Microsoft road detections

Continued from TIGER data quality:

The blog post announcing the detections came out last week but vanished for a while until today:

For what it’s worth, early reviews on OSMUS Slack seem to indicate a definition of “roads” that largely consists of driveways, alleys, and parking aisles in built-up areas – stuff that TIGER has plenty of in some counties but none of in other counties. This might not make for quite as exciting a headline, but it could still be a useful aid to finding things to map, especially in rapidly growing suburbs or areas outside the U.S. where mappers don’t have access to something like the annual TIGER roads overlay to work off of.

4 Likes

For what it’s worth (quite possibly “not a huge amount” but also quite certainly “not nothing”), the “annual TIGER roads overlay” (data) to work off of (to correct TIGER data, another — rather interesting and fruitful — thread at https://community.openstreetmap.org/t/tiger-data-quality) should be a very important suggested data component for “cleaning up existing TIGER data” (in the USA).

I’m not saying to “slavishly” tie one’s efforts of TIGER cleanup directly to “the latest” (updated TIGER overlay), as it is only one strategy among many for doing so. But it is or should be one very important consideration of part of a whole strategy one might take when approaching “TIGER cleanup” in any given area. Along with other strategies.

Minh seems to suggest that there are “areas outside the U.S. where mappers don’t have access to something like the annual TIGER roads overlay to work off of.” And, yes, this makes sense, because TIGER data are “US only.” So, there wouldn’t be TIGER roads outside of the USA to “clean up.” I would think that 100% of the places where there are “bad” (yet to clean-up TIGER data, or what is in some places called “unreviewed” or “less-reviewed” TIGER data), there are also annual TIGER roads overlay. I mean, 100%, and they’ll all be in the USA. Right? Am I missing / misunderstanding something here?

The Microsoft road detections are available globally, not just in the U.S. where we can supplement them with the TIGER overlay as an additional signal.

2 Likes

I’ve failed to download Europe and the website does not seem to allow restartable downloads (at least with curl).

I did download South Asia and to my surprise it didn’t contain Pakistan, historically one of the least mapped countries anywhere on OSM, but the one I’m best equipped to evaluate the usefulness or otherwise of this data.

Be warned the data is tab-separated with an ISO 3-letter country code in the first field and the geojson in the second. This does mean that individual countries can be examined IIF one is successful downloading and the relevant country is in the file!

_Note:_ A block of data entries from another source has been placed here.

(** * micro-x-agent-loop: the tool-use orchestration loop and its collaborators

    A shallow embedding of the TypeScript sources

    - [src/types.ts]                   (Tool, AgentConfig)
    - [llm.ts]                         (createClient, toAnthropicTools, chat)
    - [agent.ts]                       (Agent), in its two revisions:
      the one of [src/agent.ts], and the one that ends a round on an empty
      list of tool calls and wraps the executor in [try]/[catch]
    - [tools/bash.ts]                  (bashTool.execute), and the same
      method in the earlier [tools.ts]
    - [src/tools/gmail/parser.ts]      (extractText)

    Promises are modelled by their settlement ([Resolved] or [Rejected]);
    what is thrown or rejected with is any value, [null] and [undefined]
    included; the outside world (file system, network, the LLM provider)
    is an abstract state [World] threaded through every effectful call. *)

From Stdlib Require Import ZArith Ascii String DecimalString DecimalZ.
From stdpp Require Import gmap strings list fin_maps.

Local Open Scope string_scope.
Local Open Scope list_scope.
Set Warnings "-register-all".

(** ** JavaScript values and strings *)

(** The double-quote and line-feed characters used by the template
    literals of the sources. *)
Definition dquote : string := String "034"%char EmptyString.
Definition newline : string := String "010"%char EmptyString.

(** [unknown] values: JSON data. *)
Inductive json : Type :=
| JNull
| JBool (b : bool)
| JNum (n : Z)
| JStr (s : string)
| JArr (items : list json)
| JObj (fields : list (string * json)).

(** [Record<string, unknown>]: a top-level object, keyed by property name. *)
Abbreviation JsObject := (gmap string json).

(** [Array.prototype.join]. *)
Fixpoint join (sep : string) (l : list string) : string :=
  match l with
  | [] => EmptyString
  | [s] => s
  | s :: rest => s +:+ sep +:+ join sep rest
  end.

(** An [Error] object, as far as the sources look at one: they read
    [(err as Error).message] inside a template literal. [message] is what
    that read prints; for a value of another kind that has no such
    property it is the text [undefined]. *)
Record Error : Type := { message : string }.

(** The two values on which reading a property throws. *)
Inductive Nullish : Type := JsNull | JsUndefined.

(** A thrown value, or the reason a promise is rejected with: JavaScript
    lets any value be thrown, [null] and [undefined] included. *)
Inductive Thrown : Type :=
| Raised (e : Error)
| RaisedNullish (n : Nullish).
Coercion Raised : Error >-> Thrown.

(** The [TypeError] of V8 for [(err as Error).message] on [null] or
    [undefined]. *)
Definition TypeError_message (n : Nullish) : Error :=
  {| message :=
       "Cannot read properties of "
       +:+ match n with JsNull => "null" | JsUndefined => "undefined" end
       +:+ " (reading 'message')" |}.

(** Settlement of a promise. *)
Inductive Settled (A : Type) : Type :=
| Resolved (a : A)
| Rejected (e : Thrown).
Arguments Resolved {A} a.
Arguments Rejected {A} e.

I succeeded to download Canada « All ML Derived Roads » file (no Missing file).

Any tool to read such data or de we have to convert to import in QGIS or JOSM ?

format :
CAN {“type”:“Feature”,“geometry”:{“type”:“LineString”,“coordinates”:[[-104.515600204468,52.0099157988393],[-104.5155143
73779,52.0099025911018]]},“properties”:{}}
CAN {“type”:“Feature”,“geometry”:{“type”:“LineString”,“coordinates”:[[-113.556071519852,50.7644222238046],[-113.5560286
04507,50.7642593571165],[-113.555899858475,50.7639607667158]]},“properties”:{}}

I used ogr2ogr to import the GeoJSON sequence file into PostGIS: Download was bumpy, needed a couple of retries.

unzip -c Europe-Full.zip | grep -e "^DEU" | cut -c5- > deu.geojson
ogr2ogr  -f postgresql PG:"host=localhost port=5432 dbname=openstreetmap schemas=public" deu.geojson -nln deu

MS Road detection in black on OSM Standard map background in QGIS:

6 Likes

On Linux, I would, of course, have used ... | awk '/^DEU/ {print $2}' | ... :grinning:

In practice I was on windows & loaded the whole thing into PostgreSQL with a COPY statement including the PROGRAM option. SQL is then used to filter & convert the geojson linestrings to something usable.

Lots of the random TIGER driveways squiggles and similar were deleted over the years so that is easily believable.

@mmd the 2nd screenshot seems to indicate that the vast majority of line segments in the MS detections dataset correspond to existing OSM road data, is that correct?

I think that depends a bit on the area. In this case it was a pretty well mapped city (OpenStreetMap) where I didn’t expect any new roads to show up in MS road detections. I wanted to find out how much of an existing network could be detected.

I would sum up my findings as:

  • highway=residential ways are quite ok. There were some false positives a human reviewer could spot.
  • pedestrian areas: average results, frequently not detected correctly, or not at all
  • highway=motorway had quite some artifacts, going back and forth between two ways and single way, (larger) motorway junctions look like some random doodling
  • Most ways in forests seem to be missing for obvious reasons

To answer your question, I don’t see how the data corresponds directly to OSM road data. I haven’t read all the papers mentioned on their website, but I suppose they’ve at least used existing OSM data to train their model.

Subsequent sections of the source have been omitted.